Und der Briefe kamen wenige. Darum schrieb ich für die Kathe noch mehr Briefe an die Theres’. Ich musste schreiben, was sie mir aufgab – von der Katz’, dem Zeisig, den blauen Glockenblumen um Garten, gute Mahnungen und: Wenn’s dir schlecht geht nachher, komme heim. Und der Briefe kamen keine mehr. Der Kathe letzter kam zurück mit dem Vermerk: Adressantin unbekannt. Aber die Theres’ kam nicht zurück. Daraus konnte man entnehmen, dass es ihr noch recht gut ging in der großen Stadt. Die Zeit weinte die Kathe manches Mal.

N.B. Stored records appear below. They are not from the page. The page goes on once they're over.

(** C1, as the code has it.  A request that went through the postal fetch
    and then finds the region table unreadable, or the region row missing or
    stale and the region page not to be fetched, is answered with an error,
    status 500.  A request served from a fresh postal row whose region step
    fails in one of these two ways is never answered with a result.  A
    region page that arrives without a row is no failure on either way: the
    request is answered with a result whose region detail has a retrieval
    date and nothing else. *)
Theorem scrape_region_failure_gives_no_result
  (w : World) (postalCode : string)
  (postal : list PostalRow.t) (region : list RegionRow.t) :
  let st := scrape w postalCode postal region in
  (forall page,
     db_rejects w (SelectPostal postalCode) = false ->
     postal_miss (clock w 0) (select_postal postalCode postal) ->
     http_get w (BASE_URL ++ POSTAL_CODE_ENDPOINT ++ replace_space postalCode)
       = Some page ->
     (forall row, db_rejects w (UpsertPostal row) = false) ->
     let cells := hd [] (select_rows "table" page) in
     let regionName := trim (anchor_text_at cells 4) in
     let regionURL := anchor_href_at cells 4 in
     let k := match hd_error (select_postal postalCode postal) with
              | Some _ => 2%nat
              | None => 1%nat
              end in
     (db_rejects w (SelectRegion regionName) = true
      \/ (db_rejects w (SelectRegion regionName) = false
          /\ region_miss (clock w k) (select_region regionName region)
          /\ http_get w (BASE_URL ++ template regionURL) = None) ->
      exists r, response st = Some r /\ status r = 500)
     /\ (forall rpage,
           db_rejects w (SelectRegion regionName) = false ->
           region_miss (clock w k) (select_region regionName region) ->
           http_get w (BASE_URL ++ template regionURL) = Some rpage ->
           select_rows "regions" rpage = [] ->
           exists record t,
             response st
             = Some {| status := 200;
                       body := Obj [("data", Arr [Obj record])] |}
             /\ get_prop record "EconomicRegionDetails"
                = Obj [("date_retrieved", Date t)]))
  /\ (forall postalRow,
        db_rejects w (SelectPostal postalCode) = false ->
        hd_error (select_postal postalCode postal) = Some postalRow ->
        clock w 0 - PostalRow.date_retrieved postalRow <= THIRTY_DAYS_IN_MS ->
        let regionName := PostalRow.ei_economic_region_name postalRow in
        let regionURL := of_sql_text (PostalRow.ei_economic_region_url postalRow) in
        (db_rejects w (SelectRegion regionName) = true
         \/ (db_rejects w (SelectRegion regionName) = false
             /\ region_miss (clock w 1) (select_region regionName region)
             /\ http_get w (BASE_URL ++ template regionURL) = None) ->
         forall r, response st = Some r -> status r <> 200)
        /\ (forall rpage,
              db_rejects w (SelectRegion regionName) = false ->
              region_miss (clock w 1) (select_region regionName region) ->
              http_get w (BASE_URL ++ template regionURL) = Some rpage ->
              select_rows "regions" rpage = [] ->
              exists t,
                response st
                = Some {| status := 200;
                          body := Obj [("data", Arr [Obj
                            (postal_row_obj postalRow
                             ++ [("EconomicRegionDetails",
                                  Obj [("date_retrieved", Date t)])])])] |})).
Proof.
  cbv zeta. split.
  - intros page Hdb Hmiss Hget Hup. split.
    + miss_cases Hmiss; intros [Hrej | (Hsel & Hrmiss & Hrget)];
        try miss_cases Hrmiss; paths; eexists; split; reflexivity.
    + intros rpage.
      miss_cases Hmiss; intros Hsel Hrmiss Hrget Hrows;
        (assert (Hex : extract_region rpage = [])
           by (unfold extract_region; now rewrite Hrows));
        miss_cases Hrmiss; paths; rewrite Hex; cbn;
        do 2 eexists; split; reflexivity.
  - intros postalRow Hdb Hrow Hfresh. apply isDataStale_within in Hfresh. split.
    + intros [Hrej | (Hsel & Hrmiss & Hrget)] r;
        try miss_cases Hrmiss; paths; discriminate.
    + intros rpage Hsel Hrmiss Hrget Hrows.
      assert (Hex : extract_region rpage = [])
        by (unfold extract_region; now rewrite Hrows).
      miss_cases Hrmiss; paths; rewrite Hex; cbn; eexists; reflexivity.
Qed.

Endlich kam ein Brief von der großen Stadt. Die Theres’ war Mutter geworden und war gestorben in einer Anstalt der großen herrlichen Rheinstadt. Da holte die Kathe aus einer Truhen ein Knöpftüchlein mit blankem Geld und fuhr hin in die Stadt. Und einige Tage später kam die Theres’ heim – im Sarg, schwer, plump und schmucklos. Die Kathe war auch wieder gekommen und hatte ein winziges Menschenkindlein mit heimgebracht. „Es soll mir nit verkommen in der großen Stadt, das arme Würmlein, sagte die Kathe. Also war die Theres’ aus der großen Stadt zurück – und heimgekommen – als es ihr schlecht ging.

Wahrscheinlich ist ihre Geschichte schon oftmals erzählt worden. Verbleibt mir nur: Gehet nicht leichtfertig in die große Stadt, leicht dass, wenn ihr merkt, dass es euch schlecht gehen will, es ein reichliches spät ist zum Heimkommen.